Organizing…From the Inside Out
More than just cleaning out my cupboards.
It just seemed like the clutter was everywhere. From the coat closet, to the desk, to the cabinet under the sink in the bathroom. And somehow, I was feeling that the clutter was seeping into me as a person as well. I just wanted it to stop.
I think lots of people start the new year wanting to reorganize. But it was more than that for me this year. I wanted to reorganize my life, my habits, my focus. But I started with this cupboard. First unloading everything so I could see it and take inventory. I had some duplicates, some leftovers from my parents, and some very expired items. It just needed to be sorted and purged before I put everything back in.
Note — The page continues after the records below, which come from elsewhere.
(** The width is the least number of octets that hold the integer. *)
Lemma num_width_least i : is_int i ->
  exists n, num_width 3 4 (num_sign i) (i32 (Z.shiftl 511 ((4 - 1) * 8 - 1))) = n /\
    1 <= n <= 4 /\ in_octets n i /\ (forall m, 1 <= m -> in_octets m i -> n <= m).
Proof.
  intros R; rewrite num_width_value by exact R; cbv zeta; rewrite num_sign_spec; eexists; split; [reflexivity|].
  unfold is_int, INT_MIN, INT_MAX, in_octets in *.
  assert (M : forall m k, 1 <= m -> m < k -> 2 ^ (8 * m - 1) <= 2 ^ (8 * k - 9)).
  { intros m k Hm Hk; apply Z.pow_le_mono_r; lia. }
  destruct (Z.leb_spec 0 i); repeat case_goal; bool_to_prop;
    (split; [lia|]); (split; [change (8 * 1 - 1) with 7 || change (8 * 2 - 1) with 15 || change (8 * 3 - 1) with 23 || change (8 * 4 - 1) with 31; lia|]);
    intros m Hm Hi; try lia;
    match goal with |- ?k <= m => destruct (Z.le_gt_cases k m) as [|L]; [assumption|exfalso]; specialize (M m k Hm L);
      let e := eval vm_compute in (2 ^ (8 * k - 9)) in change (2 ^ (8 * k - 9)) with e in M end; lia.
Qed.

Lemma num_store_some n : forall i acc, num_store n i acc <> None.
Proof.
  induction n as [|n IH]; intros i acc; cbn [num_store]; [discriminate|].
  rewrite land_ff, int2u8_Some by (apply Z.mod_pos_bound; lia); apply IH.
Qed.

Lemma num_store_fold n : forall i acc d a, num_store n i acc = Some d ->
  fold_left (fun a b => a * 256 + b) d a =
  fold_left (fun a b => a * 256 + b) acc (a * 256 ^ Z.of_nat n + i mod 256 ^ Z.of_nat n).
Proof.
  induction n as [|n IH]; intros i acc d a E; cbn [num_store] in E.
  - injection E as <-; change (256 ^ Z.of_nat 0) with 1; rewrite Z.mod_1_r; f_equal; lia.
  - rewrite land_ff, int2u8_Some in E by (apply Z.mod_pos_bound; lia); rewrite (IH _ _ _ _ E); cbn [fold_left].
    f_equal; rewrite Nat2Z.inj_succ, Z.pow_succ_r, shr8 by lia.
    rewrite (Z.rem_mul_r i 256) by (try apply Z.pow_pos_nonneg; lia); ring.
Qed.

Lemma num_store_length n : forall i acc d, num_store n i acc = Some d -> length d = (n + length acc)%nat.
Proof.
  induction n as [|n IH]; intros i acc d E; cbn [num_store] in E; [injection E as <-; reflexivity|].
  rewrite land_ff, int2u8_Some in E by (apply Z.mod_pos_bound; lia); apply IH in E; simpl in E; lia.
Qed.

Lemma num_store_bytes n : forall i acc d, num_store n i acc = Some d -> bytes acc -> bytes d.
Proof.
  induction n as [|n IH]; intros i acc d E B; cbn [num_store] in E; [injection E as <-; exact B|].
  assert (is_byte (i mod 256)) by (apply Z.mod_pos_bound; lia).
  rewrite land_ff, int2u8_Some in E by assumption; apply (IH _ _ _ E); constructor; assumption.
Qed.

(** Storing what was read gives the octets back. *)
Lemma num_store_be d : bytes d -> forall s acc,
  num_store (length d) (fold_left (fun a b => a * 256 + b) d s) acc = Some (d ++ acc).
Proof.
  induction d as [|c d IH] using rev_ind; intros B s acc; [reflexivity|].
  apply bytes_app in B as [B C]; apply bytes_cons in C as [C _].
  rewrite length_app, Nat.add_comm; cbn [length Nat.add num_store]; rewrite fold_left_app; cbn [fold_left].
  set (x := fold_left (fun a b => a * 256 + b) d s).
  assert (E1 : (x * 256 + c) mod 256 = c) by (rewrite Z.add_comm, Z_mod_plus_full; apply Z.mod_small, C).
  assert (E2 : (x * 256 + c) / 256 = x) by (rewrite Z.div_add_l, (Z.div_small c 256 C) by lia; lia).
  rewrite land_ff, E1, shr8, E2, int2u8_Some by exact C; unfold x; rewrite IH by exact B.
  rewrite <- app_assoc; reflexivity.
Qed.

(** Reading octets into an [int], from the sign. *)
Lemma num_read d : bytes d -> forall s,
  fold_left (fun i c => Z.lor (i32 (Z.shiftl i 8)) (Z.land c 255)) d (i32 s) =
  i32 (fold_left (fun a b => a * 256 + b) d s).
Proof.
  induction d as [|c d IH]; intros B s; [reflexivity|]; apply bytes_cons in B as [C B]; cbn [fold_left].
  rewrite len_step by exact C; apply IH, B.
Qed.

Lemma be_range d : bytes d -> 0 <= fold_left (fun a b => a * 256 + b) d 0 < 256 ^ zlen d.
Proof.
  intros B; induction d as [|c d IH] using rev_ind; [cbn; lia|].
  apply bytes_app in B as [B C]; apply bytes_cons in C as [C _]; specialize (IH B).
  rewrite fold_left_app, zlen_app; cbn [fold_left]; change (zlen [c]) with 1.
  rewrite Z.pow_add_r by (zlen || lia); change (256 ^ 1) with 256; unfold is_byte in C; lia.
Qed.

Lemma be_sign d s : fold_left (fun a b => a * 256 + b) d s =
  s * 256 ^ zlen d + fold_left (fun a b => a * 256 + b) d 0.
Proof.
  revert s; induction d as [|c d IH]; intros s; [cbn; lia|]; cbn [fold_left].
  rewrite IH, (IH (0 * 256 + c)), zlen_cons, Z.pow_add_r by (zlen || lia); ring.
Qed.

(** The integer that octets denote. *)
Definition twos (d : list Z) : Z :=
  fold_left (fun a b => a * 256 + b) d (match d with c :: _ => if 128 <=? c then -1 else 0 | [] => 0 end).

Lemma fold_split q M R lo hi : 0 <= R < M -> (lo * M <= q * M + R < hi * M <-> lo <= q < hi).
Proof. intros; nia. Qed.

Lemma twos_first c d : bytes (c :: d) -> in_octets (zlen (c :: d)) (twos (c :: d)).
Proof.
  intros B; apply bytes_cons in B as [C B]; unfold is_byte in C; unfold twos, in_octets; cbn [fold_left].
  rewrite be_sign, zlen_cons; pose proof (be_range d B) as R; set (M := 256 ^ zlen d) in *.
  replace (2 ^ (8 * (1 + zlen d) - 1)) with (128 * M).
  - rewrite <- Z.mul_opp_l || replace (- (128 * M)) with (-128 * M) by lia; apply fold_split; [exact R|].
    destruct (Z.leb_spec 128 c); lia.
  - unfold M; change 256 with (2 ^ 8); rewrite <- Z.pow_mul_r by zlen.
    change 128 with (2 ^ 7); rewrite <- Z.pow_add_r by zlen; f_equal; lia.
Qed.

Lemma twos_padded c0 c1 d : bytes (c0 :: c1 :: d) ->
  ((c0 =? 0) && (c1 <? 128)) || ((c0 =? 255) && (128 <=? c1)) = true <->
  in_octets (zlen (c0 :: c1 :: d) - 1) (twos (c0 :: c1 :: d)).
Proof.
  intros B; apply bytes_cons in B as [C0 B]; apply bytes_cons in B as [C1 B]; unfold is_byte in *.
  unfold twos, in_octets; cbn [fold_left]; rewrite be_sign, !zlen_cons.
  pose proof (be_range d B) as R; set (M := 256 ^ zlen d) in *.
  replace (2 ^ (8 * (1 + (1 + zlen d) - 1) - 1)) with (128 * M).
  - replace (- (128 * M)) with (-128 * M) by lia; rewrite fold_split by exact R.
    destruct (Z.leb_spec 128 c0), (Z.eqb_spec c0 0), (Z.eqb_spec c0 255), (Z.ltb_spec c1 128), (Z.leb_spec 128 c1);
      cbn [andb orb]; split; intros; try reflexivity; try discriminate; lia.
  - unfold M; change 256 with (2 ^ 8); rewrite <- Z.pow_mul_r by zlen.
    change 128 with (2 ^ 7); rewrite <- Z.pow_add_r by zlen; f_equal; lia.
Qed.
But what about my life? It wasn’t that easy. Even though I know there are things that I’ve doubled up on…”I need 2 of those, so I don’t run out”. There are leftovers from my parents…”have I taken the time to sort through their things, have I fully grieved?” There are definitely things that have expired…old habits, old unhealed wounds, old bitterness. How do I organize those in my heart?
I made a few changes and I hope they’ll help. I’ve been spending more time reading my Bible, and less time watching the news this year. I’ve gone back to yoga and I spend less time sitting on the couch. I’ve gotten into a small group at church instead of spending so much time alone. I’ve stopped buying unnecessary unfulfilling “pleasures” and started appreciating and using the things I already have.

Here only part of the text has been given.